Ambasciata quasi colpita a Tripoli
La nostra rilevanza in Libia è zero, i rischi invece sono molto alti
Venerdì notte l’artiglieria del generale Haftar ha colpito a poca distanza dall’ambasciata italiana a Tripoli e ha ucciso due passanti. La Farnesina ha risposto con una nota di condanna, l’Italia è rimasta una delle poche nazioni a tenere ancora aperta una sede diplomatica nella capitale libica, ma è chiaro che tutto il personale è a rischio. Gli ordigni sparati dalle milizie di Haftar sulla città non sono precisi, basta poco a centrare questo o quell’edificio. Ancora non ci rendiamo bene conto di cosa sia accaduto, ma immaginate la scena politica italiana – che ogni giorno rifiuta in modo deliberato di interessarsi a cosa succede in Libia, dove accadono cose che ci riguardano molto – se un razzo o un proiettile d’artiglieria cadesse sull’ambasciata. Saprebbe dire qualcosa di sensato? Lo stesso discorso vale per le centinaia di soldati italiani che presidiano l’ospedale militare di Misurata, che si trova dentro al perimetro dell’aeroporto e quindi è sfiorato spesso dai bombardamenti delle forze di Haftar.

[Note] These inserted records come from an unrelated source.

Definition set_username (u : string) (s : Socket) : Socket :=
  {| send_queue_ := send_queue_ s;
     sending_ := sending_ s;
     calls_ := calls_ s;
     chat_rooms_ := chat_rooms_ s;
     chat_rooms_id_ := chat_rooms_id_ s;
     is_logged_in_ := is_logged_in_ s;
     is_admin_ := is_admin_ s;
     is_viewing_server_config := is_viewing_server_config s;
     is_viewing_vm_list_ := is_viewing_vm_list_ s;
     is_in_global_chat_ := is_in_global_chat_ s;
     is_captcha_required_ := is_captcha_required_ s;
     last_chat_message_ := last_chat_message_ s;
     last_username_change_ := last_username_change_ s;
     connected_vm_id_ := connected_vm_id_ s;
     username_ := u;
     ip_data_ := ip_data_ s;
     ip_address_ := ip_address_ s |}.

Definition set_ip_data (ip : option N) (s : Socket) : Socket :=
  {| send_queue_ := send_queue_ s;
     sending_ := sending_ s;
     calls_ := calls_ s;
     chat_rooms_ := chat_rooms_ s;
     chat_rooms_id_ := chat_rooms_id_ s;
     is_logged_in_ := is_logged_in_ s;
     is_admin_ := is_admin_ s;
     is_viewing_server_config := is_viewing_server_config s;
     is_viewing_vm_list_ := is_viewing_vm_list_ s;
     is_in_global_chat_ := is_in_global_chat_ s;
     is_captcha_required_ := is_captcha_required_ s;
     last_chat_message_ := last_chat_message_ s;
     last_username_change_ := last_username_change_ s;
     connected_vm_id_ := connected_vm_id_ s;
     username_ := username_ s;
     ip_data_ := ip;
     ip_address_ := ip_address_ s |}.

(** ** Send pipeline (per socket) *)

(** [TSocket::Close]. *)
Definition socket_close (s : Socket) : Socket :=
  set_pipeline (send_queue_ s) (sending_ s) (calls_ s ++ [Close]) s.

(** [SendMessage]: one write carrying the buffers of one message; its
    completion re-enters [SendMessageCallback] on the send-queue strand. *)
Definition SendMessage (m : ServerMessage) (s : Socket) : Socket :=
  set_pipeline (send_queue_ s) (sending_ s)
    (calls_ s ++ [WriteMessage [m]]) s.

(** [SendMessageBatch]: the do-while loop moves every queued message into
    one vector of buffers, emptying the queue, and issues a single write.
    The caller guarantees a non-empty queue. *)
Definition SendMessageBatch (s : Socket) : Socket :=
  set_pipeline [] (sending_ s)
    (calls_ s ++ [WriteMessage (send_queue_ s)]) s.

(** [SendMessageCallback] with the write's [error_code]
    ([true] = a failure). *)
Definition SendMessageCallback (error_code : bool) (s : Socket) : Socket :=
  if error_code then socket_close s
  else
    match send_queue_ s with
    | [] => set_pipeline [] false (calls_ s) s
    | [m] => set_pipeline [] (sending_ s) (calls_ (SendMessage m s)) s
    | _ :: _ :: _ => SendMessageBatch s
    end.

(** The closure [QueueMessage] dispatches on the send-queue strand. *)
Definition QueueMessage_task (m : ServerMessage) (s : Socket) : Socket :=
  if sending_ s
  then set_pipeline (send_queue_ s ++ [m]) (sending_ s) (calls_ s) s
  else SendMessage m (set_pipeline (send_queue_ s) true (calls_ s) s).

(** [QueueMessage]: frame, then run the strand closure. *)
Definition QueueMessage (m : ServerMessage) (s : Socket) : Socket :=
  QueueMessage_task m
    (set_pipeline (send_queue_ s) (sending_ s)
       (calls_ s ++ [CreateFrame m]) s).

(** [QueueMessageBatch]: the callback pushes (framing each) any number of
    messages; then the whole queue is batch-sent if no write is in
    flight. *)
Definition QueueMessageBatch (ms : list ServerMessage) (s : Socket)
    : Socket :=
  let s1 := set_pipeline (send_queue_ s ++ ms) (sending_ s)
              (calls_ s ++ map CreateFrame ms) s in
  match send_queue_ s1 with
  | [] => s1
  | _ :: _ =>
      if sending_ s1 then s1
      else SendMessageBatch
             (set_pipeline (send_queue_ s1) true (calls_ s1) s1)
  end.

(** ** Server state *)

(** Modelled from the spec: [CaseInsensitiveUtils.hpp] (the hasher and
    comparator of the guest table) is outside the embedded files; the
    specification asks for case-insensitive equality of guest names.  The
    guest table is keyed by the case-folded name. *)
Definition ascii_lower (c : ascii) : ascii :=
  let n := N_of_ascii c in
  if ((65 <=? n) && (n <=? 90))%N then ascii_of_N (n + 32) else c.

E le cose stanno per peggiorare, perché gli Emirati Arabi Uniti, sponsor impuniti di Haftar, potrebbero presto usare in Libia alcuni bombardieri – li hanno già spostati nella base egiziana di Sidi Barrani, vicino al confine. La presenza degli italiani a Tripoli e Misurata in teoria serviva come freno allo sfacelo della guerra civile, in pratica Haftar – che quando viene da noi è ricevuto con il tappeto rosso – continua ad aggredire senza mettersi alcun limite. La nostra rilevanza nel paese africano è diventata zero e i primi a farne le spese sono gli italiani che sono rimasti laggiù a fare il loro mestiere. Se imboccassimo una direzione purchessia, se prendessimo posizione, se ci dichiarassimo, almeno la presenza diplomatica e militare avrebbe un senso e con essa tutti i rischi collegati. Invece abbiamo preso una posizione attendista, stiamo affacciati alla finestra a guardare. Che è pure un’attività piacevole da farsi a Roma. A Tripoli un po’ meno.